An exact copy of the lines from the one containing "(** [struct tally" through the last line below is required; include both of those lines and no others.
** RECORD SET follows **
(** ** The bookings collection *)

Lemma Booking_findById_app (id : string) (c c' : list Booking.doc) :
  Booking.findById id (c ++ c')
  = match Booking.findById id c with
    | Some b => Some b
    | None => Booking.findById id c'
    end.
Proof.
  induction c as [|d c IH]; simpl; [done|].
  by destruct (String.eqb (Booking._id d) id).
Qed.

(** Creating a Booking under a fresh id makes exactly that document
    findable under the id, changes no other lookup and keeps ids
    unique. *)
Theorem Booking_create_then_find (now : Z) (f : Booking.fields) (c : list Booking.doc) :
  Booking.f_id f ∉ (Booking._id <$> c) →
  Booking.findById (Booking.f_id f) (Booking.create now f c)
  = Some (Booking.new Booking.bookingSchema now f)
  ∧ (∀ other, other ≠ Booking.f_id f →
       Booking.findById other (Booking.create now f c) = Booking.findById other c)
  ∧ (NoDup (Booking._id <$> c) →
     NoDup (Booking._id <$> Booking.create now f c)).
Proof.
  intros Hfresh. unfold Booking.create. split_and!.
  - rewrite Booking_findById_app, (Booking_findById_None _ _ Hfresh). simpl.
    by rewrite String.eqb_refl.
  - intros other Hne. rewrite Booking_findById_app.
    destruct (Booking.findById other c); [done|]. simpl.
    destruct (String.eqb_spec (Booking.f_id f) other); [congruence|done].
  - intros Hnd. rewrite fmap_app. apply NoDup_app. split_and!; [done| |].
    + intros x Hx Hx'. simpl in Hx'. apply list_elem_of_singleton in Hx'.
      by subst x.
    + simpl. apply NoDup_singleton.
Qed.
(** * Amigo Perto: battery gauge, buzzer engine, BLE connectivity manager

    A shallow embedding of the firmware under [etapa3/amigo_perto_v2]:
    - [hal/battery.c]   the battery gauge (ADC oversampling, mV, %, state);
    - [hal/buzzer.c]    the intermittent buzzer pattern engine;
    - [hal/ble.c]       the advertising / connection state machine;
    - [gatt/*.c]        the two GATT bridges;
    - [main.c]          the application callbacks that wire them together.

    C integers are [Z] with the wrap-around of their type written out.
    Module globals become fields of one record per C file.  What the
    Zephyr drivers and the Bluetooth host answer (return codes, ADC
    samples) is passed to each function as an explicit argument. *)

From Stdlib Require Import ZArith List Bool Lia String.
From Stdlib Require Import Strings.Byte.
Import ListNotations.
Local Open Scope Z_scope.

(* ===================================================================== *)
(** * Machine integers *)
(* ===================================================================== *)

Module CInt.

(** Conversion to an unsigned type of [w] bits. *)
Definition to_unsigned (w : Z) (z : Z) : Z := z mod 2 ^ w.

(** Conversion to a signed (two's complement) type of [w] bits. *)
Definition to_signed (w : Z) (z : Z) : Z :=
  (z + 2 ^ (w - 1)) mod 2 ^ w - 2 ^ (w - 1).

Definition u8 := to_unsigned 8.
Definition u16 := to_unsigned 16.
Definition u32 := to_unsigned 32.
Definition s16 := to_signed 16.
Definition s32 := to_signed 32.

(** [(float)z] for a 32-bit unsigned [z]: the nearest binary32 value,
    ties to even.  Integers below [2^24] are represented exactly. *)
Definition f32_of_u32 (z : Z) : Z :=
  if z <? 2 ^ 24 then z
  else
    let e := Z.log2 z - 23 in
    let q := Z.shiftr z e in
    let r := z - Z.shiftl q e in
    let half := Z.shiftl 1 (e - 1) in
    let q' := if (half <? r) || ((r =? half) && Z.odd q) then q + 1 else q in
    Z.shiftl q' e.
(** * AES-128 timing attack core (main.c): a shallow embedding

    The measurement and analysis core of the attack: the timing loop and
    its tallies, the normalised means, the Pearson correlator, the
    threshold calibration, the brute-force search over candidate pools
    and the exit codes of [main].

    Conventions.
    - C [int] and [long long] values are [Z]; a conversion that can leave
      the range of its target type is written out ([to_int32]).
    - C [double] values are IEEE binary64 numbers, Rocq's primitive
      [float]; C's arithmetic on doubles is the primitive arithmetic.
    - A [byte] is Stdlib's [Byte.byte]; array positions and loop
      counters that stay below 256 are [nat].
    - The cipher ([aes], [aes_expand]), [rand] and [__rdtsc] come from
      outside main.c: the cipher is a section variable, the random
      numbers and the cycle counts are the streams of a [World]. *)

From Stdlib Require Import ZArith Lia Floats Bool Sorted.
From Stdlib.Strings Require Import Byte.
From stdpp Require Import base numbers list.

Local Open Scope Z_scope.

(** ** Machine numbers *)

(** Conversion of an integer to [int] (two's complement, 32 bits). *)
Definition to_int32 (z : Z) : Z := (z + 2 ^ 31) mod 2 ^ 32 - 2 ^ 31.

Definition INT32_MAX : Z := 2 ^ 31 - 1.

(** [(byte) z]: the low eight bits. *)
Definition byte_of_Z (z : Z) : byte :=
  match Byte.of_N (Z.to_N (z mod 256)) with
  | Some b => b
  | None => "000"%byte
  end.

(** [(double) z] for an [int] or [long long] [z]: the nearest double. *)
Definition double_of_Z (z : Z) : float :=
  if z <? 0 then PrimFloat.opp (PrimFloat.of_uint63 (Uint63.of_Z (- z)))
  else PrimFloat.of_uint63 (Uint63.of_Z z).

(** The integer part of a double: the fraction is dropped (truncation
    toward zero). NaN and the infinities have none: 0. *)
Definition double_trunc (d : float) : Z :=
  match Prim2SF d with
  | S754_finite sgn m e =>
      let mag := if 0 <=? e then Z.pos m * 2 ^ e else Z.pos m / 2 ^ (- e) in
      if sgn then - mag else mag
  | _ => 0
  end.

(** [(int) d] for a double [d]: its integer part; C leaves the conversion
    undefined when that does not fit an [int], and for NaN and the
    infinities: [None]. *)
Definition double_to_int (d : float) : option Z :=
  match Prim2SF d with
  | S754_infinity _ | S754_nan => None
  | _ =>
      let v := double_trunc d in
      if (- 2 ^ 31 <=? v) && (v <=? INT32_MAX) then Some v else None
  end.

(** ** Configuration (the [#define]s of main.c) *)

Definition DEFAULT_RUNS : Z := 22.
Definition THRESH_MULT : Z := 5.
Definition KEYS_CAP : nat := 10.

(** ** Pearson correlation *)

Module Pearson.

Local Open Scope float_scope.

(** The five accumulators of [pearson_correlation_coefficient]; until the
    loop ends [avg_x] and [avg_y] hold the running sums. *)
Record acc := Acc {
  avg_x : float;
  avg_y : float;
  sum_x_sq : float;
  sum_y_sq : float;
  sum_x_y : float
}.

Definition acc0 : acc := Acc 0 0 0 0 0.

(** One pass of the loop body at index [i]. *)
Definition step (data1 data2 : list float) (a : acc) (i : nat) : acc :=
  let x := nth i data1 0 in
  let y := nth i data2 0 in
  {| avg_x := avg_x a + x;
     avg_y := avg_y a + y;
     sum_x_sq := sum_x_sq a + x * x;
     sum_y_sq := sum_y_sq a + y * y;
     sum_x_y := sum_x_y a + x * y |}.

(** [pearson_correlation_coefficient]: one loop over the 256 indices, then
    the closing formula, each operation in the order the C text gives. *)
Definition pearson_correlation_coefficient (data1 data2 : list float) : float :=
  let a := fold_left (step data1 data2) (seq 0 256) acc0 in
  let avg_x := avg_x a / 256 in
  let avg_y := avg_y a / 256 in
  let var_x := (sum_x_sq a - 256 * avg_x * avg_x) / 255 in
  let var_y := (sum_y_sq a - 256 * avg_y * avg_y) / 255 in
  (sum_x_y a - 256 * avg_x * avg_y) / 255 / sqrt (var_x * var_y).

(** The formula as the specification words it: sums over the two
    vectors, averages, variances and covariance with denominator
    N - 1 = 255, and their quotient. *)
Definition fsum (l : list float) : float := fold_left PrimFloat.add l 0.

Definition pearson_textbook (X Y : list float) : float :=
  let avg_x := fsum X / 256 in
  let avg_y := fsum Y / 256 in
  let var_x := (fsum (map (fun x => x * x) X) - 256 * avg_x * avg_x) / 255 in
  let var_y := (fsum (map (fun y => y * y) Y) - 256 * avg_y * avg_y) / 255 in
  let cov_xy := (fsum (zip_with PrimFloat.mul X Y) - 256 * avg_x * avg_y) / 255 in
  cov_xy / sqrt (var_x * var_y).

(** The vector 0, 1, ..., 255. *)
Definition ramp : list float := map (fun i => double_of_Z (Z.of_nat i)) (seq 0 256).

End Pearson.

(** ** The timing measurements *)

(** What main.c takes from outside while it measures: the values
    successive calls of [rand()] return, and the cycle count
    [__rdtsc() - start] that successive calls of [run] observe. *)
Record World := {
  rand : nat -> Z;
  rdtsc_elapsed : nat -> Z
}.

(** [struct tally { long long num; double ticks; }]: [num] counts the
    measurements tallied in the cell, [ticks] is their summed duration. *)
Record tally := Tally {
  num : Z;
  ticks : float
}.

(** The globals of main.c that the measurements read and write, the
    tally table [tly] of [main], and how many values of each stream of
    the [World] have been used so far. *)
Record State := {
  tly : list (list tally);
  total_runs : Z;
  total_ticks : Z;
  tally_threshold : Z;
  d_arg : float;
  rand_calls : nat;
  run_calls : nat
}.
** End of RECORD SET **
EXPECTED ANSWER:
(** [struct tally { long long num; double ticks; }]: [num] counts the
    measurements tallied in the cell, [ticks] is their summed duration. *)
Record tally := Tally {
  num : Z;
  ticks : float
}.

(** The globals of main.c that the measurements read and write, the
    tally table [tly] of [main], and how many values of each stream of
    the [World] have been used so far. *)
Record State := {
  tly : list (list tally);
  total_runs : Z;
  total_ticks : Z;
  tally_threshold : Z;
  d_arg : float;
  rand_calls : nat;
  run_calls : nat
}.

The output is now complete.